ANNEXES (TO THE TSI)Scope: Whole Subsystems Aspect: Accessibility for Persons with Reduced Mobility
ANNEX FProcedures for assessment of conformity and suitability for use
F.2.Modules for Interoperability Constituents
F.2.5.Module D: Production Quality Management System
3.2.The quality management system shall ensure compliance of the interoperability constituents with the type as described in the type-examination certificate and with the requirements of the TSI that apply to them. All the elements, requirements and provisions adopted by the manufacturer shall be documented in a systematic and orderly manner in the form of written policies, procedures and instructions. The quality management system documentation shall permit a consistent interpretation of the quality programmes, plan, manuals and records.
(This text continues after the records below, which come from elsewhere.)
Lemma Surcharge_ceil amount fixed percent : IsPositive amount = true →
  (val (Surcharge amount fixed percent) ==
     inject_Z (Qceiling ((val amount * val percent * (1 # 100) + val fixed) * 100)) * (1 # 100))%Q.
Proof.
  intros Hp. unfold Surcharge. rewrite Hp. simpl negb. simpl orb. destruct (IsZero fixed && IsZero percent) eqn:Ez.
  - apply andb_true_iff in Ez as [Ef Ep]. destruct (IsZero_spec fixed) as [Ef'|]; [|done]. destruct (IsZero_spec percent) as [Ep'|]; [|done].
    assert (E : ((val amount * val percent * (1 # 100) + val fixed) * 100 == 0)%Q) by (rewrite Ef', Ep'; ring).
    rewrite dec_zero_val, (Qceiling_comp _ _ E). reflexivity.
  - rewrite dec_round_ceil_val by lia. change (p10 (- (2))) with (1 # 100)%Q. apply Qmult_comp; [|reflexivity].
    assert (E : (val (dec_add (dec_shift (dec_mul amount percent) (-2)) fixed) * p10 2 ==
                 (val amount * val percent * (1 # 100) + val fixed) * 100)%Q).
    { rewrite dec_add_val, dec_shift_val, dec_mul_val. change (p10 2) with 100%Q. change (p10 (-2)) with (1 # 100)%Q. reflexivity. }
    by rewrite (Qceiling_comp _ _ E).
Qed.

Lemma ValidFee_bounds max d : ValidFee max d = true → (0 <= val d <= val max)%Q.
Proof.
  unfold ValidFee. rewrite !andb_true_iff, !negb_true_iff. intros [[H1 _] H2].
  destruct (IsNegative_spec d), (GreaterThan_spec d max); try done.
Qed.

(** The surcharge is the channel's, rounded up once.  On a positive amount
    it is the percentage plus the fixed part, rounded up to a cent and no
    further; on anything else it is zero.  With fees the settings accept it is
    never negative and never more than the amount plus 1000. *)
Theorem surcharge_exact amount fixed percent :
  let raw := (val amount * val percent * (1 # 100) + val fixed)%Q in
  let s := val (Surcharge amount fixed percent) in
  (IsPositive amount = false → (s == 0)%Q) ∧
  (IsPositive amount = true → (raw <= s < raw + (1 # 100))%Q ∧ ∃ c, (s == inject_Z c * (1 # 100))%Q) ∧
  (ValidFeeFixed fixed && ValidFeePercent percent && money_ok amount && IsPositive amount = true →
     (0 <= s <= val amount + 1000)%Q).
Proof.
  intros raw s. split_and!.
  - intros Hp. unfold s, Surcharge. rewrite Hp. apply dec_zero_val.
  - intros Hp. pose proof (Surcharge_ceil amount fixed percent Hp) as E. fold raw s in E. pose proof (ceil_cents raw) as H.
    split; [rewrite E; exact H|]. by eexists.
  - rewrite !andb_true_iff. intros [[[Hf Hq] Hm] Hp]. pose proof (Surcharge_ceil amount fixed percent Hp) as E. fold raw s in E.
    apply ValidFee_bounds in Hf, Hq. unfold MaxFeeFixed, MaxFeePercent in Hf, Hq. rewrite dec_new_val in Hf, Hq.
    change (inject_Z 100000 * p10 (-2))%Q with (100000 * (1 # 100))%Q in Hf. change (inject_Z 10000 * p10 (-2))%Q with (10000 * (1 # 100))%Q in Hq.
    destruct (IsPositive_spec amount) as [Hpos|]; [|done]. unfold money_ok in Hm. destruct (Check amount) as [u|] eqn:Ec; [|done].
    apply Check_ok in Ec as Ez. unfold two_places in Ez. set (z := cents_of amount) in *.
    assert (Hr : (0 <= raw * 100 <= inject_Z (z + 100000))%Q).
    { unfold raw. rewrite inject_Z_plus. change (inject_Z 100000) with 100000%Q. rewrite Ez in *. split; nra. }
    pose proof (Qle_ceiling (raw * 100)) as Hc. pose proof (ceil_below _ _ (proj2 Hr)) as Hc2. rewrite inject_Z_plus in Hc2.
    change (inject_Z 100000) with 100000%Q in Hc2. rewrite E. split; [lra|]. rewrite Ez. lra.
Qed.
End Amounts.

Lemma backoff_bounds n d : 0 < d → d < 48 * Hour → d ≤ backoff n d < 48 * Hour.
Proof.
  revert d. induction n as [|n IH]; intros d H1 H2; simpl; [lia|]. destruct (Z.ltb_spec d (24 * Hour)) as [H|H]; [|lia].
  specialize (IH (d * 2) ltac:(lia) ltac:(lia)). lia.
Qed.

(** The patrol keeps its distance and its last call.  Whatever the number
    of attempts, the next query comes at least a minute and at most two days
    later; when the checkout is open for long enough it comes no later than 90
    seconds before the checkout closes, so that a payment made in time is still
    asked about. *)
Theorem next_query_bounds now attempts expires :
  let next := nextQueryAt now attempts expires defaultPatrol in
  now + Minute ≤ next < now + 48 * Hour ∧
  ∀ e, expires = Some e → now + 150 * Second ≤ e → next ≤ e - 90 * Second.
Proof.
  intros next. unfold next, nextQueryAt. cbv zeta. set (k := Z.to_nat _). clearbody k.
  pose proof (backoff_bounds k (FirstDelay defaultPatrol) ltac:(done) ltac:(done)) as Hb. set (d := backoff _ _) in *. clearbody d.
  change (FirstDelay defaultPatrol) with (5 * Minute) in Hb. change (LastCallLead defaultPatrol) with (90 * Second). unfold queryMinGap.
  assert (HM : 0 < Minute ∧ Minute = 60 * Second ∧ Hour = 60 * Minute) by done.
  destruct (Z.ltb_spec d Minute) as [H|_]; [lia|]. destruct expires as [e|]; [|split; [lia|done]].
  unfold After. destruct (Z.ltb_spec (e - 90 * Second) (now + d)) as [H1|H1]; simpl.
  - destruct (Z.ltb_spec (e - 90 * Second) (now + Minute)) as [H2|H2]; simpl; (split; [lia|]); intros e' [= <-] H3; lia.
  - split; [lia|]. intros e' [= <-] H3. lia.
Qed.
It shall contain in particular an adequate description of:
the quality objectives and the organisational structure,
responsibilities and powers of the management with regard to product quality,
the manufacturing, quality control and quality management techniques, processes and systematic actions that will be used,
the examinations, checks and tests that will be carried out before, during and after manufacture, and the frequency with which they will be undertaken,
the quality records, such as inspection reports and test data, calibration data, qualification reports of the personnel concerned, etc.,
the means to monitor the achievement of the required product quality and the effective operation of the quality management system.